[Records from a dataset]
- - -

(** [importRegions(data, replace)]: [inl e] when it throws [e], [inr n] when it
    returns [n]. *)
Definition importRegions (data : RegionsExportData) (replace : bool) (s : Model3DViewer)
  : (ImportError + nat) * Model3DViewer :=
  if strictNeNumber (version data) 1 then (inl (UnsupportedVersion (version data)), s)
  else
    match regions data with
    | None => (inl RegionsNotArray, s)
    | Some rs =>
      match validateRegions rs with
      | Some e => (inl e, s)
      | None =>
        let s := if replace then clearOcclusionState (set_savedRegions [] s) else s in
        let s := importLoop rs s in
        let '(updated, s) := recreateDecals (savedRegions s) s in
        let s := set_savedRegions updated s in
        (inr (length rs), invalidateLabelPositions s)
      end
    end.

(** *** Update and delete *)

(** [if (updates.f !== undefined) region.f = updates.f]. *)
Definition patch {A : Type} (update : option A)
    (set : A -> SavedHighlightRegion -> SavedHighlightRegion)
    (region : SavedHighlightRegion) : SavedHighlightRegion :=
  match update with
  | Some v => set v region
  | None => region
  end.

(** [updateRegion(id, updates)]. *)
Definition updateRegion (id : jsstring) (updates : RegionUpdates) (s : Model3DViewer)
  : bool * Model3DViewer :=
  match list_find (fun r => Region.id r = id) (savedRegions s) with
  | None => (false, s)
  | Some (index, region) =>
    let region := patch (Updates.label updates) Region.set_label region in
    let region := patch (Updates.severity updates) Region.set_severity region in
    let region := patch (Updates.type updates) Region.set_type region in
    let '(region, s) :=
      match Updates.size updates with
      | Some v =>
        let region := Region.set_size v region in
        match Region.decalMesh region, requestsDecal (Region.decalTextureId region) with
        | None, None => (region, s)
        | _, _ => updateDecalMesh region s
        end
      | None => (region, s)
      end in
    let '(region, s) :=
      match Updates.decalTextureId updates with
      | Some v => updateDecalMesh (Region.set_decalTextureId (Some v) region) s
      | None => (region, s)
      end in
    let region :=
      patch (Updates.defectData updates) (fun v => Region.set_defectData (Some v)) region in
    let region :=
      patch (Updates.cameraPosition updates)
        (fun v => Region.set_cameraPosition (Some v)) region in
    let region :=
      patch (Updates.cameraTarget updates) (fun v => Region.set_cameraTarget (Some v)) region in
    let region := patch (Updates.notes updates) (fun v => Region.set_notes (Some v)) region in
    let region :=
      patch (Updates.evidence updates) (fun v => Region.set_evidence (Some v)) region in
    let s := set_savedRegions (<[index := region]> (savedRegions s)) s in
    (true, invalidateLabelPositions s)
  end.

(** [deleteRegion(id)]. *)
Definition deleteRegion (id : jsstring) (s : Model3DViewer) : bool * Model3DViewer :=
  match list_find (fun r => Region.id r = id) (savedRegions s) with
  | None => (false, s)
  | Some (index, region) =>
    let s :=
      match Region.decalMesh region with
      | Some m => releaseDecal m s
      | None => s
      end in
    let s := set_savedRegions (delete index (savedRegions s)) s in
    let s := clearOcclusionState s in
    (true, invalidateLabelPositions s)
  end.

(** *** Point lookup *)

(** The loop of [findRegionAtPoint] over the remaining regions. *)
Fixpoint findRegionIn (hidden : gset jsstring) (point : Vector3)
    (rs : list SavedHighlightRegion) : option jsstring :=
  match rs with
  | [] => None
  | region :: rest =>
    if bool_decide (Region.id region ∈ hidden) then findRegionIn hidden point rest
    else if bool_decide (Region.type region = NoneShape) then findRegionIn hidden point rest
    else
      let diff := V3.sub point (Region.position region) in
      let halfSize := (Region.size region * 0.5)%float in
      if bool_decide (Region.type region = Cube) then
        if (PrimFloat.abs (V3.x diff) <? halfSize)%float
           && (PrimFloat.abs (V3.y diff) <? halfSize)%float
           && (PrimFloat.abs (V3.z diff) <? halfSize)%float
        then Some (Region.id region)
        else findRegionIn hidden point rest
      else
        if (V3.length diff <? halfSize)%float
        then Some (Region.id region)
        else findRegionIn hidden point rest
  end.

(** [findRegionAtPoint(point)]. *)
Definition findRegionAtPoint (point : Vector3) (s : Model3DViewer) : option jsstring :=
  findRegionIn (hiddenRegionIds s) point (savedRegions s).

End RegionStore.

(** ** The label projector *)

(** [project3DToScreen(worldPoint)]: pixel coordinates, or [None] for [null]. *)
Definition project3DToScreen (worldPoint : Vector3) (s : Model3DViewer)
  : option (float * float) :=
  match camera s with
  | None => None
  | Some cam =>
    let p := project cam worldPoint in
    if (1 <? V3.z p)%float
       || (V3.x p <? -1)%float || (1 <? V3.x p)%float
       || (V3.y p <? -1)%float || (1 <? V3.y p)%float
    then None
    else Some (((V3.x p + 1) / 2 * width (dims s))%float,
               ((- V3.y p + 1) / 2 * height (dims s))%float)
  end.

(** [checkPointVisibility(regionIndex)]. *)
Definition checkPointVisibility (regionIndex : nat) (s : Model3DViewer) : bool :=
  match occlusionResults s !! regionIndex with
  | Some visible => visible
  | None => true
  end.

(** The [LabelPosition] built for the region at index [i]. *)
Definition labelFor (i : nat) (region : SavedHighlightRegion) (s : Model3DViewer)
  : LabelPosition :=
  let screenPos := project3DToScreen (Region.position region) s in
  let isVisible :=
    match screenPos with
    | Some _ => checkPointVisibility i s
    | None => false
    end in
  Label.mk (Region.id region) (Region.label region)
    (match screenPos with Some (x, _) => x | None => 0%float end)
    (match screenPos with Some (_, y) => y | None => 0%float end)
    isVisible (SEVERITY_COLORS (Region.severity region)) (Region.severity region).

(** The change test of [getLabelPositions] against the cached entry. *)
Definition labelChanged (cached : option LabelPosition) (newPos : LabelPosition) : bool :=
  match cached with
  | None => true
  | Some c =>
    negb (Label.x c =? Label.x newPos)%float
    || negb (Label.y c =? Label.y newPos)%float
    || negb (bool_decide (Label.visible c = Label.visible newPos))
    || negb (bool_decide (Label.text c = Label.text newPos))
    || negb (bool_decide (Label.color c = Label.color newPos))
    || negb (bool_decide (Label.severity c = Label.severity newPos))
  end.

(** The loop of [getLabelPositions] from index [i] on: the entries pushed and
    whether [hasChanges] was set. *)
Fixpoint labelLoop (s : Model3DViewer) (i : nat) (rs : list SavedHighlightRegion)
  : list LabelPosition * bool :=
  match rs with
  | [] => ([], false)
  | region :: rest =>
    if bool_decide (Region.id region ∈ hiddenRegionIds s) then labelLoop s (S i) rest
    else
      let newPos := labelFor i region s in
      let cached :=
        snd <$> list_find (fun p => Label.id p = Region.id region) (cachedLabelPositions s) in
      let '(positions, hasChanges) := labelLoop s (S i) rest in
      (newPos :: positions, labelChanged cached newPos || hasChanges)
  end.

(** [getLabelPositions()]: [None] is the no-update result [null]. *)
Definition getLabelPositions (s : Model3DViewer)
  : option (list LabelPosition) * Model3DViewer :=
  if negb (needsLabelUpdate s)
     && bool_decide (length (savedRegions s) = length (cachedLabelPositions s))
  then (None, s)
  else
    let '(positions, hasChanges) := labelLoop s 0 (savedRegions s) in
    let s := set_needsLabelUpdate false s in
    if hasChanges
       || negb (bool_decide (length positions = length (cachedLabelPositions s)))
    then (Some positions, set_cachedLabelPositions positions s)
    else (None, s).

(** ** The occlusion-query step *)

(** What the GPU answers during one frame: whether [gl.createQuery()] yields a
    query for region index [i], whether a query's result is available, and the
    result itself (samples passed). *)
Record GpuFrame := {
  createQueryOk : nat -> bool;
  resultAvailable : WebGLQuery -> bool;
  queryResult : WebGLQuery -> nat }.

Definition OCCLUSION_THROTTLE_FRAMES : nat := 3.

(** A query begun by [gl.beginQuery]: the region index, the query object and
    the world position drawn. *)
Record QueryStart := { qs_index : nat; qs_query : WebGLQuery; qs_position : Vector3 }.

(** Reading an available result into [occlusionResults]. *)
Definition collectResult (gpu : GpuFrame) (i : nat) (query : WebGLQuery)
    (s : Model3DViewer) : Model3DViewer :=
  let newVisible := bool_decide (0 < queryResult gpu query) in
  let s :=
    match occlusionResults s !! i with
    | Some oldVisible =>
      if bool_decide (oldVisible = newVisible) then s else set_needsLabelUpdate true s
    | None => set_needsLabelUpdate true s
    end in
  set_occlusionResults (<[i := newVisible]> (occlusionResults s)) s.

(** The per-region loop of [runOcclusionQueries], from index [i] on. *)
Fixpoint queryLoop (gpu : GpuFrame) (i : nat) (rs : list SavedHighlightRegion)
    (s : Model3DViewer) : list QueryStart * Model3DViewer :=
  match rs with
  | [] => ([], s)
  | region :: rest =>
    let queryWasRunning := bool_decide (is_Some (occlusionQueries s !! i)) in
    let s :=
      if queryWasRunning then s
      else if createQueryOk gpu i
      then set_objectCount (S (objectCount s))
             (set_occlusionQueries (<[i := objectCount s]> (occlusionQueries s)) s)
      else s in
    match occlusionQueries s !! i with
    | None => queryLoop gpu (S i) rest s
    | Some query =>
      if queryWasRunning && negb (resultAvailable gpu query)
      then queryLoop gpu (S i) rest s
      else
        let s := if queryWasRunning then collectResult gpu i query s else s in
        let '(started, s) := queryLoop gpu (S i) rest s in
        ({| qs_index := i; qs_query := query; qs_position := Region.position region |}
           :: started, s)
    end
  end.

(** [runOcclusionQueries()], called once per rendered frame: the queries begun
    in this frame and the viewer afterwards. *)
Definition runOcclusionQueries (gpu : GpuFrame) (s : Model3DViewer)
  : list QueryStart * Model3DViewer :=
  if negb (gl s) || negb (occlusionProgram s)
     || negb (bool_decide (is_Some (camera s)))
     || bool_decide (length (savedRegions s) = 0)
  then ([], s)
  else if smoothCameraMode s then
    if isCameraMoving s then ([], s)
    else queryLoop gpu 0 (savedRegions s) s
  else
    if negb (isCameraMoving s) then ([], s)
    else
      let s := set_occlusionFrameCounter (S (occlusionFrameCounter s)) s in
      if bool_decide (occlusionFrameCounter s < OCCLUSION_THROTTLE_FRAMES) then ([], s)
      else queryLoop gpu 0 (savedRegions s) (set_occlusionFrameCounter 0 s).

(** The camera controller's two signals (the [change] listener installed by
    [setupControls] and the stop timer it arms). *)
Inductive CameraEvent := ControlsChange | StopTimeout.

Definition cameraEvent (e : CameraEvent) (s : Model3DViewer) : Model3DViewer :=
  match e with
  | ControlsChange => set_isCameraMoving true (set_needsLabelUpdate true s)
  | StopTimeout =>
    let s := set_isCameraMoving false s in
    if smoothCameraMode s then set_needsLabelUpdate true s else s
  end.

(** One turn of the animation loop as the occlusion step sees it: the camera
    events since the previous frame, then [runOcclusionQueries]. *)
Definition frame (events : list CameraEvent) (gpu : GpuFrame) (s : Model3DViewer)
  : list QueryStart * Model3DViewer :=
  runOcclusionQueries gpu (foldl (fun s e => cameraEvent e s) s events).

- - -

Exercise
Scan the records above. Return every line with "events" in it.

Reply to the task
    events since the previous frame, then [runOcclusionQueries]. *)
Definition frame (events : list CameraEvent) (gpu : GpuFrame) (s : Model3DViewer)
  runOcclusionQueries gpu (foldl (fun s e => cameraEvent e s) s events).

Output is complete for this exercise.